Add it all up, and a single animal study can generate somewhere between 1,000 and 3,000 kg of CO₂. Run a study with ten animals across two or three rounds of testing, and you are looking at 20–30 tonnes of CO₂ — roughly the same as two or three years of an average European citizen’s entire carbon footprint.
What does a Digital Twin Study Emit instead?
Now consider the alternative: a computational simulation study using virtual patient cohorts, such as those generated by Virtonomy’s v-Patients platform.
The primary energy cost of a digital twin study is server compute time. A week-long 3D simulation does draw real power. But there are easy options to revert these drawbacks.
Data centres running on renewable energy
Major cloud computing providers have made substantial investments in renewable energy sources. When simulation workloads are run on green-powered infrastructure, the marginal emissions per simulation hour are a fraction of what the traditional testing methods consume — and often close to zero on a net basis.
No biological supply chain
There is no animal to breed, feed, house, transport, or care for post-operatively. There are no single-use surgical consumables, no anaesthetic agents to produce and ship, no biological waste streams to manage.
Instant iteration
When a device design changes, updating a virtual model and re-running a simulation takes hours to days, not weeks or months. There is no new animal to procure, no facility slot to book, no ethical committee re-approval required. Each iteration adds marginal compute cost, not an entirely new experimental lifecycle.

Scale without proportional cost
A single v-Patients study can simultaneously test a device across hundreds of virtual patient anatomies — capturing variability in sex, age, body size, and pathology that would be practically and ethically impossible to replicate in live animal cohorts of comparable size. The compute cost of testing across 200 virtual patients is not 200 times greater than testing on one.
Evidence from the manufacturing sector illustrates the scale of the opportunity.

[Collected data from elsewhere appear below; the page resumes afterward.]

Definition client_collect (holders : list bytes) (me : bytes) (now : Z) (s : S) (r : R) : S * R * CollectReport :=
  collect_tagged (for_recipient me) holders me now s r.
Definition client_collect_group (holders : list bytes) (me : bytes) (now : Z) (s : S) (r : R) : S * R * CollectReport :=
  collect_tagged (for_group_recipient me) holders me now s r.
Definition client_collect_directed (holders : list bytes) (me : bytes) (now : Z) (s : S) (r : R) : S * R * CollectReport :=
  collect_tagged (for_directed_recipient me) holders me now s r.

End Client.

(** ** A holder on the network *)

(** A node as the others see it: its store when custody is on, and the contacts
    it accepts messages from; its clock. *)
Record HolderNode := mkNode { n_store : option MemoryCustody; n_allowed : gset bytes; n_now : Z }.

Inductive Link := LUp | LDown | LLost.
Record Net := mkNet { nodes : gmap bytes HolderNode; links : list Link }.

Definition answer {A} (f : A -> Response) (x : MemoryCustody * result A CustodyError) : MemoryCustody * Response :=
  (x.1, match x.2 with Ok a => f a | Err e => Refused e end).

(** What a holder answers to a request it could read. *)
Definition respond (who : bytes) (now : Z) (req : Request) (c : MemoryCustody) : MemoryCustody * Response :=
  match req with
  | RDeposit tag item blob => answer Deposited (deposit who tag item blob now c)
  | RList tag now_ms => answer Listing (list_items who tag now_ms c)
  | RFetch tag item now_ms => answer Item (fetch who tag item now_ms c)
  | RDelete tag item => answer Deleted (delete_item who tag item c)
  end.

(** [serve_custody] on the bytes of a stream; no answer when they are not a
    request. *)
Definition serve_custody (who stream : bytes) (now : Z) (c : MemoryCustody) : MemoryCustody * option bytes :=
  let c := trust who c in
  match read_request stream with
  | Err _ => (c, None)
  | Ok req => let '(c, a) := respond who now req c in (c, Some (encode_response a))
  end.

(** A bidirectional stream that starts with the custody tag: served for a
    contact when custody is on, else the connection is closed. *)
Definition serve_stream (who stream : bytes) (n : HolderNode) : HolderNode * option bytes :=
  match stream, n_store n with
  | first :: rest, Some c =>
    if (first =? CUSTODY_STREAM_TAG) && bool_decide (who ∈ n_allowed n) then
      let '(c, a) := serve_custody who rest (n_now n) c in (mkNode (Some c) (n_allowed n) (n_now n), a)
    else (n, None)
  | _, _ => (n, None)
  end.

Definition next_link (net : Net) : Link * Net :=
  match links net with [] => (LUp, net) | x :: r => (x, mkNet (nodes net) r) end.

(** [ChatMailboxTransport::exchange] from the node [me]. *)
Definition exchange (me holder : bytes) (req : Request) (net : Net) : Net * result Response MailboxError :=
  let '(link, net) := next_link net in
  match link, nodes net !! holder with
  | LDown, _ | _, None => (net, Err Unreachable)
  | _, Some n =>
    let '(n, a) := serve_stream me (CUSTODY_STREAM_TAG :: encode_request req) n in
    let net := mkNet (<[holder := n]> (nodes net)) (links net) in
    match link, a with
    | LUp, Some bs => (net, match read_response bs with Ok r => Ok r | Err _ => Err Unreachable end)
    | _, _ => (net, Err Unreachable)
    end
  end.

Definition expect {A} (f : Response -> option A) (x : Net * result Response MailboxError) : Net * result A MailboxError :=
  (x.1, match x.2 with
        | Err e => Err e
        | Ok (Refused e) => Err (RefusedBy e)
        | Ok r => match f r with Some a => Ok a | None => Err Unreachable end
        end).

#[export] Instance chat_transport (me : bytes) : MailboxTransport Net := {
  tr_deposit h tag item blob now net := expect (fun r => match r with Deposited o => Some o | _ => None end) (exchange me h (RDeposit tag item blob) net);
  tr_list h tag now net := expect (fun r => match r with Listing v => Some v | _ => None end) (exchange me h (RList tag now) net);
  tr_fetch h tag item now net := expect (fun r => match r with Item o => Some o | _ => None end) (exchange me h (RFetch tag item now) net);
  tr_delete h tag item net := expect (fun r => match r with Deleted b => Some b | _ => None end) (exchange me h (RDelete tag item) net);
}.

(** ** The chat service *)

(** A contact: its endpoint when it has one. *)
Definition holders_for (peer : bytes) (contacts : list (option bytes)) : list bytes := List.filter (fun id => negb (bool_decide (id = peer))) (omap id contacts).

Section Service.
Context `{Crypto} (me : bytes) (custody_on : bool) (copies : nat) (contacts : list (option bytes)) (now : Z).
#[local] Existing Instance chat_transport.

(** The number of copies left. *)
Definition deposit_with_holders (peer wire : bytes) (net : Net) : Net * Z :=
  if negb custody_on then (net, 0)
  else match item_id_of wire with
       | None => (net, 0)
       | Some item =>
         let holders := holders_for peer contacts in
         if bool_decide (holders = []) then (net, 0)
         else let '(net, rep) := client_deposit (H := chat_transport me) (client_copies copies) holders me peer item wire now net in
              (net, zlen (held_by rep))
       end.

(** [accept] of the chat core is the receiver: true when the message was stored
    or is known. *)
Definition collect_from_holders {R} (accept_wire : bytes -> bytes -> R -> R * bool) (net : Net) (r : R) : Net * R :=
  let holders := omap id contacts in
  if negb custody_on || bool_decide (holders = []) then (net, r)
  else let '(net, r, _) := client_collect (H := chat_transport me) accept_wire holders me now net r in (net, r).

End Service.

(** ** Depositing, over any transport *)

Section DepositProofs.
Context {S : Type} `{MailboxTransport S}.

Definition others_than (recipient : bytes) (holders : list bytes) : list bytes := List.filter (fun h => negb (bool_decide (h = recipient))) holders.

Research presented at MedtecLIVE demonstrated that using digital twin technology and finite element analysis in the development of medical components — specifically for titanium deep-drawn parts — reduced the carbon footprint during the development phase by up to 70% compared to conventional physical prototyping methods. Even accounting for the energy consumed by week-long high-performance computing simulations, the environmental savings were substantial and measurable.
| One Animal Study (pig) | One Digital Twin Study | |
|---|---|---|
| Raising the animal | ~200–500 kg CO₂ | None |
| Facility energy | Very high (runs 24/7) | Low (cloud computing) |
| Surgical waste & consumables | Significant | Minimal |
| Transport | Moderate to high | Near zero |
| Cost of each new iteration | Full restart | Small compute cost |
| Patients tested | Typically 1–10 animals | Hundreds of virtual patients |
| Total CO₂ estimate | 1,000–3,000+ kg | Tens of kg |
The gap is not small. And regulators are catching up — the FDA and other agencies are increasingly accepting simulation-based evidence as part of medical device approvals, meaning that choosing the lower-carbon path does not mean compromising on scientific standards.
Conclusion
People sometimes assume that being more sustainable in medical research means slowing things down or cutting corners. The numbers above suggest the opposite. Switching from animal experiments to digital simulations is faster, covers more patient types, and produces a fraction of the carbon emissions.
At Virtonomy, our v-Patients platform lets device developers run their preclinical testing virtually, using patient models built from real clinical data. The result is evidence that regulators accept, development that moves faster, and a significantly smaller environmental footprint — without a single animal involved.
The technology to make this shift exists today. The question is simply how quickly the industry chooses to use it. And with FDA planning to scrap animal testing, medical device companies should look for alternatives fast.